The decision is a setback for the state’s economic development efforts in the region, with the project in line to get nearly $100 million in incentives if it had been built.
This would have been the first tenant in the 1200-acre facility in the town of Alabama. Now, none of the state aid had been paid out to the company.
That’s because the incentives were based on the factory being built and the company meeting its promised job and investment targets.
Leaders say there are now negotiations ongoing for other tenants but no one has committed yet.

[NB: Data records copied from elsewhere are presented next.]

(** X15: on a first run, with nothing at [BooksDB], a file that holds a
    record, in which no text reads as a number and whose records all have
    a ratings count and distinct identifiers that are not reserved, gives
    a list of documents that the build of the index takes, and the index
    of these documents: the model is called once on their contents and
    the index is saved at [BooksDB]. *)
Theorem vector_py_first_run (text : list line) (w : Store.world) :
  Store.files w !! Script.db_location = None →
  records text ≠ [] →
  Forall (λ j, literal j = true) (records text) →
  Forall (λ r, is_Some (ratings_count r)) (normalise <$> records text) →
  NoDup ((λ r, str_id (book_id r)) <$> (normalise <$> records text)) →
  Forall (λ r, reserved (str_id (book_id r)) = false) (normalise <$> records text) →
  ∃ docs,
    documents sorter (normalise <$> records text) = Ok docs
    ∧ Store.accepted docs
    ∧ vector_py text w
      = let ix := index_of (zip (embed_documents (page_content <$> docs)) docs) in
        (Ok ix,
         {| Store.files := <[Script.db_location := Store.Bundle ix]> (Store.files w);
            Store.calls := Store.calls w
                           ++ [Store.Embed (page_content <$> docs);
                               Store.Save Script.db_location] |}).
Proof.
  intros Habsent Hraw Hlit Hcounts Hids Hfree.
  destruct (documents_return sorter _ Hcounts) as [docs Hdocs].
  exists docs. split; [done|]. split.
  { eapply accepted_documents; [|exact Hids|exact Hfree|exact Hdocs].
    destruct (records text); [done | discriminate]. }
  rewrite vector_py_loaded by done.
  unfold Store.prog_bind at 1, Script.pure. rewrite Hdocs.
  by apply vector_store_absent.
Qed.

End StoreRuns.

(** ** The chat loop *)

Section QuitCommands.
Import Stdlib.Strings.Ascii.

Lemma lower_char_space (c : Ascii.ascii) :
  is_space (Chat.lower_char c) = is_space c.
Proof. destruct c as [[] [] [] [] [] [] [] []]; reflexivity. Qed.

Lemma lower_char_q (c : Ascii.ascii) :
  Chat.lower_char c = "q"%char ↔ c = "q"%char ∨ c = "Q"%char.
Proof.
  destruct c as [[] [] [] [] [] [] [] []]; vm_compute;
    (split; [intros [=]; auto | intros [[=]|[=]]; reflexivity]).
Qed.

Lemma lower_app (a b : string) :
  Chat.lower (a +:+ b) = Chat.lower a +:+ Chat.lower b.
Proof.
  induction a as [|c a IH]; [done|].
  change (String c a +:+ b) with (String c (a +:+ b)). cbn. by rewrite IH.
Qed.

Lemma lower_split (s a b : string) :
  Chat.lower s = a +:+ b →
  ∃ s1 s2, s = s1 +:+ s2 ∧ Chat.lower s1 = a ∧ Chat.lower s2 = b.
Proof.
  revert s. induction a as [|c a IH]; intros s Hs.
  - by exists "", s.
  - destruct s as [|c0 s]; [done|].
    change (String c a +:+ b) with (String c (a +:+ b)) in Hs.
    cbn in Hs. injection Hs as Hc Hs.
    destruct (IH s Hs) as (s1 & s2 & -> & <- & <-).
    exists (String c0 s1), s2. split_and!; [done| |done]. cbn. by rewrite Hc.
Qed.
(** * The investment game: strategies, allocation, valuation, comparison

    A shallow embedding of [investment-game.py] and the properties of its
    selection strategies, of [Investor.invest], of
    [calculate_portfolio_return] and of [compare_portfolios], followed by
    the console layer (the menus, the input loops and the run of the
    module) and its properties.

    Conventions of the embedding.
    - Python numbers are exact rationals ([Q]); the rounding of binary64
      floats is not modelled.  For the integer prices and balances of
      the program's own tables the two agree.  Equality of numbers is [==].
    - A Python [dict] is an association list in insertion order whose
      keys are pairwise distinct ([dict_wf]).
    - An instrument's attribute dict is the record [StockData]; the
      attributes that the later table leaves out are optional fields.
    - A call yields the lines it printed and then either a value or the
      exception it raised (the type [M]).  A method that mutates [self]
      takes the investor and hands back the updated one. *)

From Stdlib Require Import List String Bool Arith ZArith QArith Qround Qabs.
From Stdlib Require Import Lia Lqa Permutation Sorted.
From Stdlib Require Import Ascii.
Import ListNotations.

Local Open Scope string_scope.
Local Open Scope list_scope.
Local Open Scope Q_scope.

(** ** Exceptions, printed lines and the outcome of a call *)

Inductive PyError : Type :=
| KeyError (key : string)
| NameError (name : string)
| ZeroDivisionError
| ValueError.

(** The lines the program prints.  A formatted line keeps the values it
    was formatted from. *)
Inductive Event : Type :=
| NoValidStocks                         (* "No valid stocks to invest in." *)
| SelectedStocks (stocks : list string) (* "Selected stocks based on criteria: ..." *)
| NoValidStocksForCriteria              (* "No valid stocks to invest in based on the criteria provided." *)
| InitialValueZero                      (* "Initial portfolio value is zero; no investments were made." *)
| PortfolioReturn (who : string) (pct : Q)  (* "{name}'s portfolio return: {pct:.2f}%" *)
| BestPerformer (who : string) (pct : Q).   (* "The best performing portfolio is ..." *)

Inductive Exc (A : Type) : Type :=
| Raise (e : PyError)
| Return (a : A).
Arguments Raise {A} e.
Arguments Return {A} a.

Definition M (A : Type) : Type := (list Event * Exc A)%type.

Definition ret {A} (a : A) : M A := ([], Return a).
Definition raise {A} (e : PyError) : M A := ([], Raise e).
Definition print (ev : Event) : M unit := ([ev], Return tt).

Definition bind {A B} (m : M A) (f : A -> M B) : M B :=
  match m with
  | (out, Raise e) => (out, Raise e)
  | (out, Return a) => let (out', r) := f a in (out ++ out', r)
  end.

Notation "x <- m ;; k" := (bind m (fun x => k))
  (at level 61, m at next level, right associativity).
Notation "m ;;; k" := (bind m (fun _ => k))
  (at level 61, right associativity).

(** A [for] loop that threads a value through its body. *)
Fixpoint foldM {A S} (body : S -> A -> M S) (l : list A) (s : S) : M S :=
  match l with
  | [] => ret s
  | x :: l' => s' <- body s x ;; foldM body l' s'
  end.

(** A comprehension whose element expression may raise. *)
Fixpoint mapM {A B} (f : A -> M B) (l : list A) : M (list B) :=
  match l with
  | [] => ret []
  | x :: l' => y <- f x ;; ys <- mapM f l' ;; ret (y :: ys)
  end.

(** [m] prints nothing and returns [a]. *)
Definition returns {A} (m : M A) (a : A) : Prop := m = ([], Return a).

(** ** Numbers *)

Definition Qltb (a b : Q) : bool := negb (Qle_bool b a).

(** [a / b] *)
Definition py_div (a b : Q) : M Q :=
  if Qeq_bool b 0 then raise ZeroDivisionError else ret (a / b).

(** [int(x)]: truncation toward zero. *)
Definition py_int (x : Q) : Z := Z.quot (Qnum x) (Zpos (Qden x)).

(** [sum(...)]: starts from 0 and adds from the left. *)
Definition py_sum (l : list Q) : Q := fold_left Qplus l 0.

(** A float that may be infinite: the bounds typed by the player and
    the default [float('inf')].  NaN is not modelled. *)
Inductive PyFloat : Type :=
| NegInf
| Fin (q : Q)
| PosInf.

(** [a <= b] on floats. *)
Definition fle (a b : PyFloat) : bool :=
  match a, b with
  | NegInf, _ => true
  | _, PosInf => true
  | Fin x, Fin y => Qle_bool x y
  | _, _ => false
  end.

(** ** Dictionaries *)

Definition dict (V : Type) : Type := list (string * V).

Definition items {V} (d : dict V) : list (string * V) := d.
Definition keys {V} (d : dict V) : list string := map fst d.
Definition dict_wf {V} (d : dict V) : Prop := NoDup (keys d).

Fixpoint dict_get {V} (d : dict V) (k : string) : option V :=
  match d with
  | [] => None
  | (k', v) :: d' => if String.eqb k k' then Some v else dict_get d' k
  end.

(** [k in d] *)
Definition dict_mem {V} (d : dict V) (k : string) : bool :=
  match dict_get d k with Some _ => true | None => false end.

(** [d[k]] *)
Definition getitem {V} (d : dict V) (k : string) : M V :=
  match dict_get d k with
  | Some v => ret v
  | None => raise (KeyError k)
  end.

(** [d[k] = v]: an existing key keeps its place, a new one goes last. *)
Fixpoint dict_set {V} (d : dict V) (k : string) (v : V) : dict V :=
  match d with
  | [] => [(k, v)]
  | (k', v') :: d' =>
      if String.eqb k k' then (k', v) :: d' else (k', v') :: dict_set d' k v
  end.

(** ** Market data *)

Record StockData : Type := mkStock {
  price : Q;
  change : option Q;
  market_cap : option Q;
  volatility : option Q
}.

Definition MarketData : Type := dict StockData.

(** [data['change']] *)
Definition get_change (data : StockData) : M Q :=
  match change data with
  | Some c => ret c
  | None => raise (KeyError "change")
  end.

(** ** [sorted(iterable, key=...)]

    The keys are computed first, one per element and in order; the
    elements are then arranged by [<] on the keys, equal keys keeping
    their original order.  Any stable sort yields the same list; this
    one inserts from the back. *)

Fixpoint insert_by {A} (k : Q) (x : A) (l : list (Q * A)) : list (Q * A) :=
  match l with
  | [] => [(k, x)]
  | (k', y) :: l' =>
      if Qltb k' k then (k', y) :: insert_by k x l' else (k, x) :: l
  end.

Fixpoint isort {A} (l : list (Q * A)) : list (Q * A) :=
  match l with
  | [] => []
  | (k, x) :: l' => insert_by k x (isort l')
  end.

Definition sorted {A} (l : list A) (key : A -> M Q) : M (list A) :=
  decorated <- mapM (fun x => k <- key x ;; ret (k, x)) l ;;
  ret (map snd (isort decorated)).

(** ** Strategies *)

Inductive Strategy : Type :=
| AggressiveStrategy
| ConservativeStrategy
| RandomStrategy
| CustomStrategy (stocks : list string).
Lemma main_loop_reachable (queues : list (list Message)) (n n' : Node) :
  reachable (node_perception n) -> main_loop queues n = Some n' ->
  reachable (node_perception n').
Proof.
  revert n. induction queues as [|q queues IH]; intros n Hr Hm; simpl in Hm.
  - now inversion Hm; subst.
  - destruct (loop_iteration q n) as [n1|] eqn:Hit; [|discriminate].
    apply (IH n1); [|exact Hm].
    apply (reachable_spinOnce q (node_perception n)); [exact Hr|].
    now apply loop_iteration_perception.
Qed.

(** A frame that [blobsCallBack] evaluates without leaving its bounds
    has a count within the blobs present. *)
Lemma blobsCallBack_defined (blobsIn : Blobs) (p p' : Perception) :
  blobsCallBack blobsIn p = Some p' ->
  blob_count blobsIn <= Z.of_nat (length (blobs blobsIn)).
Proof.
  intros H. destruct (Z_le_gt_dec (blob_count blobsIn)
                        (Z.of_nat (length (blobs blobsIn)))) as [|Hgt]; [done|].
  exfalso. unfold blobsCallBack in H.
  destruct (Z.ltb_spec 0 (blob_count blobsIn)) as [Hpos|Hpos]; [|lia].
  change 0 with (Z.of_nat 0) in H at 1.
  rewrite blob_loop_out_of_bounds in H by lia. discriminate H.
Qed.

Lemma goal_flag_tracks_area (p : Perception) :
  reachable p ->
  goal_found_flag p = (3000 <? goal_blob_area p) /\ is_uint16 (goal_blob_area p).
Proof.
  induction 1 as [|m p p' Hreach IH Hdel].
  - split; [reflexivity|]. unfold is_uint16. simpl. lia.
  - destruct m as [blobsIn|cloud|bumper_msg]; simpl in Hdel.
    + destruct (Z.ltb_spec 0 (blob_count blobsIn)) as [Hpos|Hpos].
      * pose proof (blobsCallBack_defined blobsIn p p' Hdel) as Hlen.
        destruct (blobsCallBack_nonempty blobsIn p Hpos Hlen)
          as (p1 & Hrun & Ha & Hf & _).
        rewrite Hdel in Hrun. inversion Hrun; subst p1.
        rewrite Hf, Ha. split; [reflexivity|].
        unfold is_uint16. apply Z.mod_pos_bound. lia.
      * unfold blobsCallBack in Hdel.
        destruct (Z.ltb_spec 0 (blob_count blobsIn)); [lia|].
        now inversion Hdel; subst.
    + unfold PointCloud_Callback in Hdel.
      destruct (cloud_scan _) as [c|]; [|discriminate].
      destruct (10 <? _); [now inversion Hdel; subst|].
      destruct (negb (bumper_flag p)); now inversion Hdel; subst.
    + inversion Hdel; subst. unfold Bumper_Callback.
      now destruct (bumper_state bumper_msg =? 1).
Qed.

(** X1. Whatever messages are delivered during any number of iterations
    of the loop, the globals keep [obstacle_found_flag] set while
    [bumper_flag] is set. *)
Theorem main_loop_bumper_implies_obstacle
    (queues : list (list Message)) (n : Node) :
  main_loop queues initial_node = Some n ->
  bumper_flag (node_perception n) = true ->
  obstacle_found_flag (node_perception n) = true.
Proof.
  intros Hm. apply bumper_implies_obstacle.
  apply (main_loop_reachable queues initial_node); [|exact Hm].
  exact reachable_initial.
Qed.

Lemma main_loop_bumper_implies_obstacle_witness :
  obstacle_found_flag
    (node_perception
       {| node_state := 0;
          node_perception := Bumper_Callback (mkBumper 1 1) initial_perception;
          node_published := rotate [] |}) = true.
Proof.
  apply (main_loop_bumper_implies_obstacle [[BumperMsg (mkBumper 1 1)]]).
  - reflexivity.
  - reflexivity.
Defined.

(** X2. During the loop [goal_found_flag] is set exactly when the stored
    area exceeds 3000, and the stored area is a 16-bit value. *)
Theorem main_loop_goal_flag_tracks_area
    (queues : list (list Message)) (n : Node) :
  main_loop queues initial_node = Some n ->
  goal_found_flag (node_perception n) = (3000 <? goal_blob_area (node_perception n)) /\
  0 <= goal_blob_area (node_perception n) < 65536.
Proof.
  intros Hm. apply goal_flag_tracks_area.
  apply (main_loop_reachable queues initial_node); [|exact Hm].
  exact reachable_initial.
Qed.

Lemma main_loop_goal_flag_tracks_area_witness :
  exists n,
    main_loop [[BlobsMsg large_target_frame]] initial_node = Some n /\
    goal_found_flag (node_perception n) = (3000 <? goal_blob_area (node_perception n)) /\
    0 <= goal_blob_area (node_perception n) < 65536.
Proof.
  eexists. split; [vm_compute; reflexivity|].
  apply (main_loop_goal_flag_tracks_area [[BlobsMsg large_target_frame]]).
  vm_compute. reflexivity.
Defined.

(** ** The callbacks *)

Lemma area_sum_nonneg (bs : list Blob) :
  Forall blob_uint32 bs -> 0 <= area_sum bs.
Proof.
  induction 1 as [|b bs Hb _ IH]; simpl; [lia|].
  destruct Hb as (_ & _ & _ & Ha & _). unfold is_uint32 in Ha. lia.
Qed.

Lemma matched_area_sum_nonneg (blobsIn : Blobs) :
  Forall blob_uint32 (blobs blobsIn) -> 0 <= matched_area_sum blobsIn.
Proof.
  intros Hall. unfold matched_area_sum, matched_blobs.
  apply area_sum_nonneg.
  apply List.Forall_forall. intros b Hin.
  apply List.incl_filter in Hin.
  pose proof (Forall_take _ (Z.to_nat (blob_count blobsIn)) _ Hall) as Ht.
  rewrite List.Forall_forall in Ht. now apply Ht.
Qed.

Lemma filter_none {A : Type} (f : A -> bool) (l : list A) :
  Forall (fun a => f a = false) l -> List.filter f l = [].
Proof.
  induction 1 as [|a l Ha _ IH]; simpl; [reflexivity|]. now rewrite Ha.
Qed.

(** A buffer whose points are all at one depth, not nearer than 0.7,
    has no near point. *)
Lemma near_point_count_uniform (n : Z) (z : spec_float) :
  closer_than_min_z (mkPoint fzero fzero z) = false ->
  near_point_count (uniform_cloud n z) = 0.
Proof.
  intros Hfar. unfold near_point_count, region_of_interest, uniform_cloud, points.
  rewrite filter_none; [reflexivity|].
  apply Forall_take, Forall_drop, List.Forall_forall.
  intros pt Hin. apply repeat_spec in Hin. now subst pt.
Qed.

(** X3. On a well-formed, non-empty frame whose matched areas sum to less
    than 65536, the stored area is that sum and the goal is found exactly
    when the sum exceeds 3000. *)
Theorem blobsCallBack_without_overflow (blobsIn : Blobs) (p : Perception) :
  0 < blob_count blobsIn ->
  well_formed_blobs blobsIn ->
  matched_area_sum blobsIn < 65536 ->
  exists p',
    blobsCallBack blobsIn p = Some p' /\
    goal_blob_area p' = matched_area_sum blobsIn /\
    goal_found_flag p' = (3000 <? matched_area_sum blobsIn).
Proof.
  intros Hpos [Hlen Hall] Hsum.
  destruct (blobsCallBack_nonempty blobsIn p Hpos Hlen) as (p' & Hrun & Ha & Hf & _).
  pose proof (matched_area_sum_nonneg blobsIn Hall) as H0.
  rewrite Z.mod_small in Ha, Hf by (change (2 ^ 16) with 65536; lia).
  exists p'. auto.
Qed.

Lemma blobsCallBack_without_overflow_witness :
  exists p',
    blobsCallBack {| blob_count := 2;
                     blobs := [target_blob 2000 100 50; target_blob 1001 200 60] |}
      initial_perception = Some p' /\
    goal_blob_area p' = 3001 /\ goal_found_flag p' = true.
Proof.
  apply (blobsCallBack_without_overflow
           {| blob_count := 2;
              blobs := [target_blob 2000 100 50; target_blob 1001 200 60] |}
           initial_perception).
  - simpl. lia.
  - split; [simpl; lia|].
    repeat constructor; unfold is_uint32; simpl; lia.
  - vm_compute. reflexivity.
Defined.

(** X4. Each callback writes only the globals of its own sensor: the
    blob callback leaves the obstacle and bumper flags, the depth callback
    leaves the goal globals and the bumper flag, the bumper callback leaves
    the goal globals. *)
Theorem callbacks_write_their_own_globals :
  (forall blobsIn p p',
     blobsCallBack blobsIn p = Some p' ->
     obstacle_found_flag p' = obstacle_found_flag p /\
     bumper_flag p' = bumper_flag p) /\
  (forall cloud p p',
     PointCloud_Callback cloud p = Some p' ->
     goal_found_flag p' = goal_found_flag p /\
     goal_blob_area p' = goal_blob_area p /\
     goal_x p' = goal_x p /\
     bumper_flag p' = bumper_flag p) /\
  (forall bumper_msg p,
     goal_found_flag (Bumper_Callback bumper_msg p) = goal_found_flag p /\
     goal_blob_area (Bumper_Callback bumper_msg p) = goal_blob_area p /\
     goal_x (Bumper_Callback bumper_msg p) = goal_x p).
Proof.
  repeat split.
  - unfold blobsCallBack in H. destruct (0 <? blob_count blobsIn);
      [|now inversion H].
    destruct (for_loop _ _ _ _) as [acc|]; [|discriminate].
    destruct (3000 <? acc_area acc); now inversion H.
  - unfold blobsCallBack in H. destruct (0 <? blob_count blobsIn);
      [|now inversion H].
    destruct (for_loop _ _ _ _) as [acc|]; [|discriminate].
    destruct (3000 <? acc_area acc); now inversion H.
  - unfold PointCloud_Callback in H. destruct (cloud_scan _); [|discriminate].
    destruct (10 <? _); [now inversion H|].
    destruct (negb (bumper_flag p)); now inversion H.
  - unfold PointCloud_Callback in H. destruct (cloud_scan _); [|discriminate].
    destruct (10 <? _); [now inversion H|].
    destruct (negb (bumper_flag p)); now inversion H.
  - unfold PointCloud_Callback in H. destruct (cloud_scan _); [|discriminate].
    destruct (10 <? _); [now inversion H|].
    destruct (negb (bumper_flag p)); now inversion H.
  - unfold PointCloud_Callback in H. destruct (cloud_scan _); [|discriminate].
    destruct (10 <? _); [now inversion H|].
    destruct (negb (bumper_flag p)); now inversion H.
  - unfold Bumper_Callback. now destruct (bumper_state bumper_msg =? 1).
  - unfold Bumper_Callback. now destruct (bumper_state bumper_msg =? 1).
  - unfold Bumper_Callback. now destruct (bumper_state bumper_msg =? 1).
Qed.

Lemma callbacks_write_their_own_globals_witness :
  obstacle_found_flag
    {| goal_found_flag := false; obstacle_found_flag := false;
       bumper_flag := false; goal_blob_area := 2000; goal_x := fzero |}
  = obstacle_found_flag initial_perception /\
  bumper_flag
    {| goal_found_flag := false; obstacle_found_flag := false;
       bumper_flag := false; goal_blob_area := 2000; goal_x := fzero |}
  = bumper_flag initial_perception.
Proof.
  apply (proj1 callbacks_write_their_own_globals large_target_frame).
  vm_compute. reflexivity.
Defined.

Steve Hyde, CEO and President of Genesee County Economic Development Center said, “We have a great workforce in this region. This site marries together the higher-ed skills and capabilities, that marries the workforce in Buffalo and Rochester. It has some of the lowest costs in the country for electric, which is big to advanced manufacturing, and those are some of the rather unique attributes that a 1250-acre site. That’s what makes us highly competitive.”
Hyde says he hopes to have a company set up at the STAMP facility in two years time. Along with the state investment into infrastructure, the project will bring municipal water to the Town of Alabama, where the facility is located.
Even though 1366 dropped out, neighbors will still get public water. It’s something leaders tell us was a “public health necessity.”